In this paper, we create a supervised machine-learning-based classifier to identify radio AGNs, with true labels from the results of the Low Frequency Array (LOFAR) Two-metre Sky Survey (LoTSS) Deep Fields first data release (DR1) (Tasse et al. 2021; Sabater et al. 2021; Best et al. 2023), and training features from large-area surveys, i.e., AllWISE (Cutri et al. 2021) and Gaia DR3 (Gaia Collaboration 2023b). Then we apply it to the cross-matched catalog of LoTSS DR2 (Shimwell et al. 2022), AllWISE, and Gaia DR3. The reliability of the classifier is independently examined by comparing with the spectroscopic classifications of the Sloan Digital Sky Survey (SDSS) DR17 (Abdurro’uf et al. 2022). Section 2 describes the datasets we use, as well the evaluation metrics for machine leaning. In Sect. 3 we present our classifier with best performance. The classification results applied to unclassified large-area surveys are also given. In Sect. 4 the dependence on different groups of features, the reliability of our classifier, and the performance in identifying radio excess sources are discussed. Section 5 summarizes our main conclusions.

2. Dataset and method

Best et al. (2023) collected deep multiwavelength data and applied SED fitting for 81951 radio sources of LoTSS Deep Fields DR1. LoTSS Deep Fields is a deep sky survey with 6″ resolution and a targeted noise level of 10 − 15 μJy beam−1 at about 150 MHz. It covers about 25 deg2 of the northern sky in its first data release, which contains three fields (ELAIS-N1, Boötes, and Lockman Hole) (Tasse et al. 2021; Sabater et al. 2021). For these fields, deep multiwavelength data from ultraviolet to FIR are plentiful (Kondapally et al. 2021). Using the multiwavelength photometric data, Best et al. (2023) applied four different codes (named MAGPHYS, BAGPIPGS, CIGALE, and AGNFITTER) to fit the SEDs of radio sources in LoTSS Deep Fields DR1. Two SED fitting codes, MAGPHYS and BAGPIPGS, only account for the emission from stars and dust inside the galaxies. Thus, they would show poor reliability when they were applied to fit AGNs. The other two, CIGALE and AGNFITTER, consider the extra emission from AGNs, and can determine the AGN fraction based on the contribution from torus. Combining the estimations of the AGN fraction and fitting reliability of the four codes, they separated the sources with and without AGN contributions to their SEDs, i.e., AGNs and non-AGNs.

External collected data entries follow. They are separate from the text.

(* ===== verification/RouteMap.v ===== *)
(** * RouteMap: what the trip logic needs from the lane map

    The coordinate and lane types of [src/map_routes/LaneletMap.h], and the interface between
    [TripController] (client) and [LaneletMap] (implementation).  [RouteMap] has the operations
    the client calls; [RouteMapLaws] is the contract.  A map grows as lanes are resolved (they are
    cached), so operations return the new map; the contract says that an answer once given is
    given again, and that no exception escapes on a lane that has been resolved before. *)

From S2P Require Export RosMsgs.

Record GPSCoordinate := mkGPS { latitude : double; longitude : double }.
Record LocalCoordinate := mkLocal { local_x : double; local_y : double; local_z : double }.
Record Orientation := mkOrientation {
  ori_x : double; ori_y : double; ori_z : double; ori_w : double; yaw_degrees : double }.

Record LaneInfo := mkLaneInfo {
  lane_id : Z;
  gps : GPSCoordinate;
  local : LocalCoordinate;
  lane_orientation : Orientation
}.

Record FixedStartPosition := mkFixedStart {
  start_name : string;
  start_gps : GPSCoordinate;
  start_local : LocalCoordinate;
  start_orientation : Orientation
}.

#[export] Instance GPSCoordinate_eq_dec : EqDecision GPSCoordinate.
Proof. solve_decision. Defined.
#[export] Instance LocalCoordinate_eq_dec : EqDecision LocalCoordinate.
Proof. solve_decision. Defined.
#[export] Instance Orientation_eq_dec : EqDecision Orientation.
Proof. solve_decision. Defined.
#[export] Instance LaneInfo_eq_dec : EqDecision LaneInfo.
Proof. solve_decision. Defined.

Definition GPS_default : GPSCoordinate := mkGPS d0 d0.

(** ** The operations *)
Class RouteMap (Mp : Type) : Type := {
  rm_getDefaultStart : Mp → option FixedStartPosition;
  rm_gpsToLocal : Mp → GPSCoordinate → LocalCoordinate;
  rm_localToGps : Mp → LocalCoordinate → GPSCoordinate;
  rm_findNearestLane : GPSCoordinate → Mp → outcome (option LaneInfo) * Mp;
  rm_getLaneById : Z → Mp → outcome (option LaneInfo) * Mp;
  rm_findNearestConnectedLane : GPSCoordinate → Z → bool → Mp → outcome (option LaneInfo) * Mp
}.

(** ** The contract *)
Section Settled.
Context {Mp : Type} `{RouteMap Mp}.

(** The lane is resolved: looking its id up returns it and changes nothing. *)
Definition lane_settled (m : Mp) (l : LaneInfo) : Prop :=
  rm_getLaneById (lane_id l) m = (Ret (Some l), m).

(** The reachable lane nearest to [g] from [ref] is resolved as [l]. *)
Definition route_settled (m : Mp) (g : GPSCoordinate) (ref : Z) (l : LaneInfo) : Prop :=
  rm_findNearestConnectedLane g ref true m = (Ret (Some l), m).
End Settled.

Class RouteMapLaws (Mp : Type) `{RouteMap Mp} : Type := {
  rm_inv : Mp → Prop;
  rm_le : Mp → Mp → Prop;
  rm_le_po :: PreOrder rm_le;
  rm_le_lane : ∀ m m' l, rm_le m m' → lane_settled m l → lane_settled m' l;
  rm_le_route : ∀ m m' g ref l, rm_le m m' → route_settled m g ref l → route_settled m' g ref l;
  rm_nearest_spec : ∀ m g, rm_inv m →
    ∃ o m', rm_findNearestLane g m = (Ret o, m') ∧ rm_inv m' ∧ rm_le m m' ∧
            ∀ l, o = Some l → lane_settled m' l ∧ is_int64 (lane_id l);
  rm_connected_spec : ∀ m g lr, rm_inv m → lane_settled m lr →
    ∃ o m', rm_findNearestConnectedLane g (lane_id lr) true m = (Ret o, m') ∧
            rm_inv m' ∧ rm_le m m' ∧
            ∀ l, o = Some l →
              lane_settled m' l ∧ is_int64 (lane_id l) ∧ route_settled m' g (lane_id lr) l
}.

#[export] Hint Resolve rm_le_lane rm_le_route : agent.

The SFR can also be estimated by all the four SED fitting codes. In Best et al. (2023), they used the consensus value of the SFR to maximize the advantage of different codes. For AGNs, the SFR estimations by CIGALE were favored. The SFR estimations by AGNFITTER were used only when the fittings of CIGALE were considered to be unreliable. For non-AGNs, the mean SFRs of MAGPHYS and BAGPIPGS were used. Based on the consensus SFRs, Best et al. (2023) derived a relation between the radio luminosity and the SFRs, whereby the radio luminosities are expected from the SF activities. Then they identified radio excess sources through the offset to a large radio luminosity relative to this radio-SFR relation. Combining the classification of AGNs and radio excess sources, Best et al. (2023) classified radio sources into SFGs, RQ AGNs, low-excitation radio galaxies (LERGs), and high-excitation radio galaxies (HERGs) in LoTSS Deep Fields DR1. Sources with neither AGN contributions to their SEDs nor radio excess are classified as SFGs. Sources with AGN contributions but no radio excess are classified as RQ AGNs. Sources with radio excess can be divided into LERGs and HERGs based on the absence or presence of AGN SEDs, respectively. In this paper, we use the binary classifications of AGNs and non-AGNs2 in Best et al. (2023) as the labels to train the data.

To identify new radio AGNs with large datasets, we prefer to select the multiwavelength photometric data of large-area surveys as the features for training. Although ultraviolet, X-ray, and γ-ray observations are useful for AGN selection, the sensitivities and sample sizes of current surveys at these bands are still limited compared with those at low energy bands. Thus we only considered radio, infrared, and optical surveys to construct our samples for machine learning.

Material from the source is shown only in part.